Mariko’s father is Lord Shingen Yashida, a powerful business tycoon and leader of the Crime Syndicate called Kuzuryu. Wolverine takes it upon himself to defeat Shingen and rescue Mariko.

 3. Ekkusumen – X-Men

Marvel Superheroes And Their Japanese Adaptations

The X-Men anime series was released on Animax on the 1st of April, 2011. Like the rest of the shows, the X-Men series also comprised of 12 episodes and featured prominent mutant superheroes like Wolverine, Beast, Storm, and Cyclops. The story takes the X-Men to Japan right after the superhero team is left releasing from the aftermath of Jean Grey, who was killed after she became the Dark Phoenix.
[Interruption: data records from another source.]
Lemma server_turn_eq t L m e flow :
  Tunnel.turn (mux L) t = (m, e, flow) ->
  server_turn t L
  = let chosen := if Tunnel.lease_top t then Tunnel.select (mux L) t else None in
    let '(wire, ends) := fold_left (fun p x => server_effect x p) e (to_relay L, callers L) in
    {| mux := m;
       server_live := match flow with Tunnel.Continue => true | Tunnel.Return _ => false end;
       targets := targets L; relay_live := relay_live L; to_relay := wire;
       to_server := match chosen with
                    | Some (Tunnel.OnMessage (Received _)) => tail (to_server L)
                    | _ => to_server L
                    end;
       server_queue := match chosen with
                       | Some (Tunnel.OnOutbound _) => tail (server_queue L)
                       | _ => server_queue L
                       end;
       relay_queue := relay_queue L; callers := ends; sockets := sockets L |}.
Proof. unfold server_turn. by intros ->. Qed.

Lemma with_server_nil L m live down q c :
  {| mux := m; server_live := live; targets := targets L; relay_live := relay_live L;
     to_relay := to_relay L; to_server := down; server_queue := q; relay_queue := relay_queue L;
     callers := c; sockets := sockets L |} = with_server L m live [] down q c.
Proof. unfold with_server. by rewrite app_nil_r. Qed.

Lemma server_command_ok L t m e flow :
  link_ok L -> server_live L = true -> Tunnel.mux_ok m ->
  Tunnel.on_command (mux L) t = (m, e, flow) ->
  let '(wire, ends) := fold_left (fun p x => server_effect x p) e (to_relay L, callers L) in
  link_ok {| mux := m;
     server_live := match flow with Tunnel.Continue => true | Tunnel.Return _ => false end;
     targets := targets L; relay_live := relay_live L; to_relay := wire;
     to_server := to_server L; server_queue := server_queue L; relay_queue := relay_queue L;
     callers := ends; sockets := sockets L |}.
Proof.
  intros HL Hlive Hm H. unfold Tunnel.on_command in H.
  destruct (Tunnel.lease_ok t); cbn in H;
    [| injection H as <- <- <-; cbn; rewrite with_server_nil; by apply server_still_ok].
  destruct (_ || _); [injection H as <- <- <-; cbn; rewrite with_server_nil; by apply server_still_ok |].
  destruct (MAX_STREAMS <=? _); [injection H as <- <- <-; cbn; rewrite with_server_nil; by apply server_still_ok |].
  unfold checked_add in H. destruct (_ <=? u32_max);
    [| injection H as <- <- <-; cbn; rewrite with_server_nil; by apply server_still_ok].
  destruct (Tunnel.send_frame _ _) as [sent r] eqn:Hs. apply Tunnel.send_frame_effects in Hs.
  destruct Hs as [-> | ->], r; injection H as <- <- <-; cbn; try rewrite with_server_nil;
    apply server_open_ok; try done; auto.
Qed.


Lemma server_message_ok L t text rest m e flow :
  link_ok L -> server_live L = true -> Tunnel.mux_ok m -> to_server L = text :: rest ->
  Tunnel.on_message (mux L) t (Received (TextMessage text)) = (m, e, flow) ->
  let '(wire, ends) := fold_left (fun p x => server_effect x p) e (to_relay L, callers L) in
  link_ok {| mux := m;
     server_live := match flow with Tunnel.Continue => true | Tunnel.Return _ => false end;
     targets := targets L; relay_live := relay_live L; to_relay := wire;
     to_server := rest; server_queue := server_queue L; relay_queue := relay_queue L;
     callers := ends; sockets := sockets L |}.
Proof.
  intros HL Hlive Hm Hwire H. unfold Tunnel.on_message in H.
  assert (forall m', m = m' -> Tunnel.next_stream_id m' = next_stream_id (mux L) ->
    (forall s, s ∈ writers m' -> s ∈ writers (mux L)) -> forall live,
    (live = true -> forall s, down_text s text = []) ->
    link_ok (with_server L m live [] rest (server_queue L) (callers L))) as Htake
    by (intros m' -> ? ? live ?; by eapply server_take_ok).
  destruct (Tunnel.decode_frame (TextMessage text)) as [f|err] eqn:Hd;
    [| injection H as <- <- <-; cbn; rewrite with_server_nil; by eapply Htake].
  cbn in Hd. destruct (_ <? zlen text); [done |]. apply ok_or_Ok in Hd.
  assert (forall s, down_text s text = cdata s f) as Htext by (intros s; unfold down_text; by rewrite Hd).
  destruct f; cbn in H;
    try (injection H as <- <- <-; cbn; rewrite with_server_nil; by eapply Htake).
  - destruct (Tunnel.lease_ok t); cbn in H;
      [| injection H as <- <- <-; cbn; rewrite with_server_nil; by eapply Htake].
    destruct (bool_decide _);
      [| injection H as <- <- <-; cbn; rewrite with_server_nil; by eapply Htake].
    unfold Tunnel.write_data in H.
    destruct (b64_decode data) as [v|] eqn:Hv;
      [| injection H as <- <- <-; cbn; rewrite with_server_nil; by eapply Htake].
    destruct (_ <? zlen v);
      [injection H as <- <- <-; cbn; rewrite with_server_nil; by eapply Htake |].
    assert (forall s', down_text s' text = if stream_id =? s' then v else []) as Hdata
      by (intros s'; rewrite Htext; cbn; by rewrite Hv).
    destruct (Tunnel.taken t) as [n|]; injection H as <- <- <-; cbn; rewrite with_server_nil.
    + eapply (server_deliver_ok L _ _ stream_id text rest v (Some n)); try done. by right.
    + eapply (server_deliver_ok L _ _ stream_id text rest v None); try done. by left.
  - destruct (bool_decide _); injection H as <- <- <-; cbn; rewrite with_server_nil;
      eapply Htake; try done; cbn; set_solver.
  - destruct (bool_decide _); injection H as <- <- <-; cbn; rewrite with_server_nil;
      eapply Htake; try done; cbn; set_solver.
  - destruct (Tunnel.remove_ping _ _); injection H as <- <- <-; cbn; rewrite with_server_nil;
      by eapply Htake.
Qed.

Lemma ping_text_ok n out :
  is_u64 n -> out = option_list (print_server (Ping n)) \/ out = [] ->
  opens out = [] /\ forall s, up_wire s out = [].
Proof.
  intros Hn [-> | ->]; [| done]. destruct (server_print (Ping n) Hn) as (t & Ht & Hp & _).
  rewrite Ht. unfold opens, up_wire, up_text. cbn. by rewrite Hp.
Qed.

Lemma server_tick_ok L t m e flow :
  link_ok L -> server_live L = true -> Tunnel.mux_ok m ->
  Tunnel.on_tick (mux L) t = (m, e, flow) ->
  let '(wire, ends) := fold_left (fun p x => server_effect x p) e (to_relay L, callers L) in
  link_ok {| mux := m;
     server_live := match flow with Tunnel.Continue => true | Tunnel.Return _ => false end;
     targets := targets L; relay_live := relay_live L; to_relay := wire;
     to_server := to_server L; server_queue := server_queue L; relay_queue := relay_queue L;
     callers := ends; sockets := sockets L |}.
Proof.
  intros HL Hlive Hm H. unfold Tunnel.on_tick in H.
  destruct (MAX_PINGS <=? _); [injection H as <- <- <-; cbn; rewrite with_server_nil; by apply server_still_ok |].
  destruct (checked_add _ _ _) as [n|] eqn:Hn;
    [| injection H as <- <- <-; cbn; rewrite with_server_nil; by apply server_still_ok].
  destruct (Tunnel.send_route_frame _ _) as [sent r] eqn:Hs. apply Tunnel.send_route_effects in Hs.
  assert (forall out, out = option_list (print_server (Ping n)) \/ out = [] ->
            opens out = [] /\ forall s, up_wire s out = []) as Hping.
  { intros out. apply ping_text_ok. unfold checked_add in Hn.
    destruct (Z.leb_spec (ping_nonce (mux L) + 1) u64_max); [| done]. injection Hn as <-.
    pose proof (nonce_range _ (ok_mux L HL)). unfold is_u64. lia. }
  destruct Hs as [-> | (-> & _)], r; injection H as <- <- <-; cbn; try rewrite with_server_nil;
    apply server_plain_ok; try done; try (by apply Hping; auto); try (intros s; by exists []).
Qed.

Lemma server_turn_ok L t :
  link_ok L -> server_live L = true -> Tunnel.outbound_ready t = head (server_queue L) ->
  match Tunnel.message_ready t with Some i => arrives (to_server L) i | None => True end ->
  link_ok (server_turn t L).
Proof.
  intros HL Hlive Hout Hmsg. destruct (Tunnel.turn (mux L) t) as [[m e] flow] eqn:Ht.
  rewrite (server_turn_eq _ _ _ _ _ Ht).
  pose proof (turn_keeps _ _ _ (Tunnel.turn_sound _ _ _ _ _ (ok_mux L HL) Ht)) as Hm.
  unfold Tunnel.turn in Ht.
  destruct (Tunnel.lease_top t); cbn in Ht;
    [| injection Ht as <- <- <-; cbn; rewrite with_server_nil; by apply server_still_ok].
  destruct (Tunnel.select (mux L) t) as [[| | | f | | i |]|] eqn:Hsel;
    try (injection Ht as <- <- <-; cbn; rewrite with_server_nil; by apply server_still_ok).
  - pose proof (server_command_ok _ _ _ _ _ HL Hlive Hm Ht) as Hc. cbv zeta.
    by destruct (fold_left _ _ _).
  - assert (head (server_queue L) = Some f) as Hq.
    { unfold Tunnel.select in Hsel. rewrite <- Hout. by repeat case_match; simplify_eq. }
    destruct (server_queue L) as [|f' q] eqn:Hqueue; [done |]. cbn in Hq. injection Hq as ->.
    destruct (Tunnel.send_route_frame f t) as [sent r] eqn:Hs.
    pose proof (Tunnel.send_route_effects _ _ _ _ Hs) as He. injection Ht as <- <- <-.
    destruct He as [-> | (-> & _)]; cbn; try rewrite with_server_nil.
    + destruct r as [[]|]; cbn.
      * exfalso. unfold Tunnel.send_route_frame, Tunnel.send_frame in Hs. repeat case_match; simplify_eq.
      * eapply server_outbound_ok; try done. by right.
    + eapply server_outbound_ok; try done. by left.
  - assert (arrives (to_server L) i) as Hi.
    { unfold Tunnel.select in Hsel. by repeat case_match; simplify_eq. }
    destruct Hi as [(text & Hhead & ->) | [-> | ->]];
      try (injection Ht as <- <- <-; cbn; rewrite with_server_nil; by apply server_still_ok).
    destruct (to_server L) as [|text' rest] eqn:Hwire; [done |]. cbn in Hhead. injection Hhead as ->.
    pose proof (server_message_ok _ _ _ _ _ _ _ HL Hlive Hm Hwire Ht) as Hc. cbv zeta. cbn [tail].
    by destruct (fold_left _ _ _).
  - pose proof (server_tick_ok _ _ _ _ _ HL Hlive Hm Ht) as Hc. cbv zeta.
    by destruct (fold_left _ _ _).
Qed.
(* ===== verification/Internal.v ===== *)
(** * Internal: the owner connection between two server nodes

    Models [crates/owlmux-server/src/internal.rs]: the frames, both ends of
    the authentication, the invalidation conversation, the proxying of an
    attachment, the internal attachment socket and the connection limits.  A
    conversation is a [Session] over the script of its websocket; TCP, TLS and
    the websocket upgrade are inputs, and so are the answers of the lease, the
    database and the registry. *)

From S2P Require Import Prelude Text Contracts Binary Secrets Cluster Config Wire Session Lease Tables Authority Registry AttachmentFrames.
Import Authority.OwnerRs.

Definition MAX_FRAME_BYTES : Z := INTERNAL_MAX_FRAME_BYTES.
Definition MAX_CONNECTIONS : Z := INTERNAL_MAX_CONNECTIONS.
Definition MAX_CONTROL_CONNECTIONS : Z := INTERNAL_MAX_CONTROL_CONNECTIONS.
(** Nanoseconds. *)
Definition AUTH_TIMEOUT : Z := INTERNAL_AUTH_TIMEOUT_SECONDS * 1000000000.

(** ** Frames *)

Record Challenge : Type := {
  ch_type : bytes; ch_protocol : bytes; ch_destination : Uuid; ch_nonce : bytes;
}.
Record Authenticate : Type := {
  au_type : bytes; au_source : Uuid; au_destination : Uuid; au_machine : Uuid;
  au_route_revision : bytes; au_connection_epoch : bytes; au_connection_class : bytes;
  au_source_nonce : bytes; au_trace : Uuid; au_response : bytes;
}.

(** [Accepted], [InvalidationPrepare] and [InvalidationReady] are [FTyped]:
    one [type] field and no other. *)
Inductive Frame : Type :=
| FChallenge (c : Challenge)
| FAuthenticate (a : Authenticate)
| FTyped (message_type : bytes)
| FFinish (message_type : bytes) (committed : bool)
| FResult (message_type outcome : bytes).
The X-Men realize that the U-Men have kidnapped a young Indian mutant that goes by the name Indra. It is later revealed that the U-Men are kidnapping mutants and harvesting them for their organs. There is also the problem of Damon Hall Syndrome in Japan – where some mutants undergo deadly secondary mutations and the X-Men have a race against time to stop it all from happening.

 4. Bureido – Blade

The Blade series is special because it is written by Kenta Fukusaku, the son of the legendary Kinji Fukusaku. The series is 12 episodes long and takes Blade aka the Day Walker deep inside Japanese territory. The blade is currently chasing a group of vampires that are hiding out in Japan. There he finds out that Deacon Frost, the vampire that killed his mother, is actually alive and had faked his death. Japan is also on the verge of being taken over by a mysterious group of vampires that have infiltrated the highest levels of Japanese leadership and call themselves – the Existence. The series is packed with amazing action sequences and is pretty dark compared to the rest of the adaptations.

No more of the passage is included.